[What needs to be done] Scan the records for the string "Lemma" and state how many lines contain it, using the number alone.

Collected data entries
Lemma arm_table h a q : ok h → ph !! a = Some q → q ∈ [Watched; Halted; Forgotten] → ok (arm h a).
Proof.
  intros Ht Hq Hin. destruct (Sessions.heap h !! a) as [s|] eqn:Ha.
  - eapply (table_step h _ pending ph sids sss a s (arm_s s) q); try done; [by (unfold arm_s; case_match)|by apply alter_at|by left|].
    destruct (t_sess _ _ _ _ _ Ht a s q Ha Hq) as (S1 & S2 & S3 & S4 & S5). unfold session_ok.
    assert (lv_stopped (arm_s s) = lv_stopped s ∧ lv_evicted (arm_s s) = lv_evicted s) as [-> ->] by (unfold arm_s; by case_match).
    assert (same_session s (arm_s s)) as (_ & -> & -> & ->) by (by (unfold arm_s; case_match)).
    assert (unarmed q = false) as -> by (clear -Hin; set_unfold; naive_solver). done.
  - eapply table_ext; [..|exact Ht]; try done. by apply alter_none.
Qed.

Lemma release_slot_shape h k : Sessions.heap (release_slot h k) = Sessions.heap h ∧ live (release_slot h k) = live h ∧
  limits (release_slot h k) = limits h ∧ early (release_slot h k) = early h ∧ earlyGets (release_slot h k) = earlyGets h ∧
  inFlightPOSTs (release_slot h k) = inFlightPOSTs h ∧ perPrincipalPOSTs (release_slot h k) = perPrincipalPOSTs h ∧
  (∀ j, j ≠ k → slots (release_slot h k) !! j = slots h !! j) ∧
  ∀ sl, slots h !! k = Some sl → ∃ sl', slots (release_slot h k) !! k = Some sl' ∧ sl_principal sl' = sl_principal sl.
Proof.
  unfold release_slot. destruct (slots h !! k) as [sl|] eqn:Hk; [|naive_solver]. destruct (sl_released sl); [naive_solver|]. cbn.
  repeat split; [intros j Hj; by rewrite lookup_insert_ne|]. intros ? [= <-]. rewrite lookup_insert_eq. by eexists.
Qed.

(** A slot is given back for a session that is no longer served. *)
Lemma give_back_table h a s q : ok h → Sessions.heap h !! a = Some s → ph !! a = Some q → serving q = false → ok (release_slot h (lv_slot s)).
Proof.
  intros Ht Ha Hq Hser. destruct (release_slot_shape h (lv_slot s)) as (E1 & E2 & _ & _ & _ & _ & _ & E3 & E4).
  eapply (table_step h _ pending ph sids sss a s s q); try done; [rewrite E1; by rewrite insert_id|by left|].
  destruct (t_sess _ _ _ _ _ Ht a s q Ha Hq) as ((sl & Hsl & Hp & _) & S2 & S345). split; [|by rewrite E2].
  destruct (E4 sl Hsl) as (sl' & Hsl' & Hp'). exists sl'. split; [done|]. split; [congruence|]. rewrite Hser. done.
Qed.

Lemma unkept_table h k : ok h → k ∈ pending → table_ok (release_slot h k) (pending ∖ {[ k ]}) ph sids sss.
Proof.
  intros Ht Hk. destruct (release_slot_shape h k) as (E1 & E2 & _ & _ & _ & _ & _ & E3 & _). pose proof (t_pending _ _ _ _ _ Ht k Hk) as [_ Hno].
  destruct Ht as [Tp Tl Tk Ti Tn Ts]. split; rewrite ?E1, ?E2; try done.
  - intros j [Hj Hne%not_elem_of_singleton]%elem_of_difference. rewrite E3 by done. by apply Tn.
  - intros b t q Hb Hq. unfold session_ok. rewrite E2, E3 by (by apply (Hno b)). by apply Ts.
Qed.

(** An eviction. *)
Lemma evict_table h p a s : ok h → victim h p a s → ok (evict (retire_victim h s) a).
Proof.
  intros Ht ((Hlv & Ha & Hp & Hev & _) & _). destruct (proj1 (t_phase _ _ _ _ _ Ht a)) as [q Hq]; [by eexists|].
  destruct (t_sess _ _ _ _ _ Ht a s q Ha Hq) as ((sl & Hsl & Hsp & _) & S2 & S3 & S4 & S5).
  set (h0 := stop (update (retire_victim h s) a set_evicted) a).
  assert (Hh0 : Sessions.heap h0 = <[a := stop_s (set_evicted s)]> (Sessions.heap h)).
  { unfold h0, stop, update. cbn. rewrite (alter_at _ _ _ _ Ha), (alter_at _ _ _ (set_evicted s)) by apply lookup_insert_eq. by rewrite insert_insert_eq. }
  assert (He : evict (retire_victim h s) a = release_slot h0 (lv_slot s)).
  { unfold evict. fold h0. by rewrite Hh0, lookup_insert_eq. }
  rewrite He. destruct (release_slot_shape h0 (lv_slot s)) as (E1 & E2 & _ & _ & _ & _ & _ & E3 & E4).
  eapply (table_step h _ pending ph sids sss a s (stop_s (set_evicted s)) q); try done; [by rewrite E1|by left|].
  split.
  - destruct (E4 sl Hsl) as (sl' & Hsl' & Hp'). exists sl'. split; [done|]. split; [by rewrite Hp', Hsp|done].
  - done.
Qed.

Lemma new_slot_table h p k : ok h → slots h !! k = None →
  table_ok (with_slots h (openSessions h + 1) (count_up (sessionsPerPrincipal h) p)
    (<[k := {| sl_principal := p; sl_released := false |}]> (slots h))) ({[ k ]} ∪ pending) ph sids sss.
Proof.
  intros [Tp Tl Tk Ti Tn Ts] Hk.
  assert (Hsl : ∀ j sl, slots h !! j = Some sl → <[k := {| sl_principal := p; sl_released := false |}]> (slots h) !! j = Some sl).
  { intros j sl Hj. rewrite lookup_insert_ne; [done|]. congruence. }
  assert (Hno : ∀ a s, Sessions.heap h !! a = Some s → lv_slot s ≠ k).
  { intros a s Ha <-. destruct (proj1 (Tp a)) as [q Hq]; [by eexists|]. destruct (Ts a s q Ha Hq) as ((sl & ? & _) & _). congruence. }
  split; cbn [with_slots Sessions.heap live slots]; try done.
  - intros j [->%elem_of_singleton|Hj]%elem_of_union; [split; [rewrite lookup_insert_eq; by eexists|exact Hno]|].
    destruct (Tn j Hj) as [(sl & Hj1 & Hj2) Hj3]. split; [|done]. exists sl. split; [by apply Hsl|done].
  - intros a s q Ha Hq. destruct (Ts a s q Ha Hq) as ((sl & S1 & S1') & S2). split; [|done]. exists sl. split; [by apply Hsl|done].
Qed.

Lemma register_table h a ss sid k sl : ok h → k ∈ pending → ph !! a = None → sid ∉ sids → ss ∉ sss → slots h !! k = Some sl →
  table_ok (Sessions.register h a ss sid (sl_principal sl) k) (pending ∖ {[ k ]}) (<[a := Registered]> ph) ({[ sid ]} ∪ sids) ({[ ss ]} ∪ sss).
Proof.
  intros [Tp Tl Tk Ti Tn Ts] Hk Ha Hsid Hss Hsl. destruct (Tn k Hk) as [(sl' & Hsl' & Hrel) Hno].
  assert (Hah : Sessions.heap h !! a = None) by (apply eq_None_not_Some; rewrite Tp, Ha; by intros [? ?]).
  assert (Hb : ∀ b t, Sessions.heap h !! b = Some t → b ≠ a ∧ lv_sid t ≠ sid ∧ lv_slot t ≠ k ∧ lv_ss t ≠ ss).
  { intros b t Hb. destruct (Tk b t Hb). split; [congruence|]. split; [by intros <-|]. split; [by apply (Hno b)|by intros <-]. }
  assert (Hlv : live h !! sid = None) by (apply eq_None_not_Some; intros [b (t & Ht & <-)%Tl]; destruct (Hb b t Ht) as (_ & ? & _); done).
  split; unfold Sessions.register; cbn [with_early with_live Sessions.heap live slots].
  - intros b. destruct (decide (a = b)) as [<-|]; [rewrite !lookup_insert_eq; by split; eexists|]. by rewrite !lookup_insert_ne.
  - intros sid' b. rewrite lookup_insert_Some. intros [ [<- <-]|[Hne Hlb] ]; [rewrite lookup_insert_eq; by eexists|].
    destruct (Tl _ _ Hlb) as (t & Ht & Hs). destruct (Hb b t Ht). rewrite lookup_insert_ne by done. by exists t.
  - intros b t. rewrite lookup_insert_Some. intros [ [<- <-]|[Hne Ht] ]; [cbn; set_solver|]. destruct (Tk b t Ht). set_solver.
  - intros b c t u. rewrite !lookup_insert_Some. intros [ [<- <-]|[Hne Ht] ] [ [<- <-]|[Hne' Hu] ]; cbn; [done|..|by apply Ti].
    + destruct (Hb c u Hu) as (_ & ? & ? & ?). naive_solver.
    + destruct (Hb b t Ht) as (_ & ? & ? & ?). naive_solver.
  - intros j [Hj Hne%not_elem_of_singleton]%elem_of_difference. destruct (Tn j Hj) as [Hj1 Hj2]. split; [done|].
    intros b t. rewrite lookup_insert_Some. intros [ [<- <-]|[_ Ht] ]; [by cbn|by apply (Hj2 b)].
  - intros b t q. rewrite !lookup_insert_Some. intros [ [<- <-]|[Hne Ht] ] [ [? <-]|[Hne' Hq] ]; try done.
    + split; cbn; [exists sl; split; [done|]; split; [done|congruence]|]. rewrite lookup_insert_eq. done.
    + destruct (Ts b t q Ht Hq) as (S1 & S2 & S3). split; [done|]. split; [|done]. cbn. destruct (Hb b t Ht) as (_ & ? & _). by rewrite lookup_insert_ne.
Qed.
End Table.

[Solution to this exercise] 7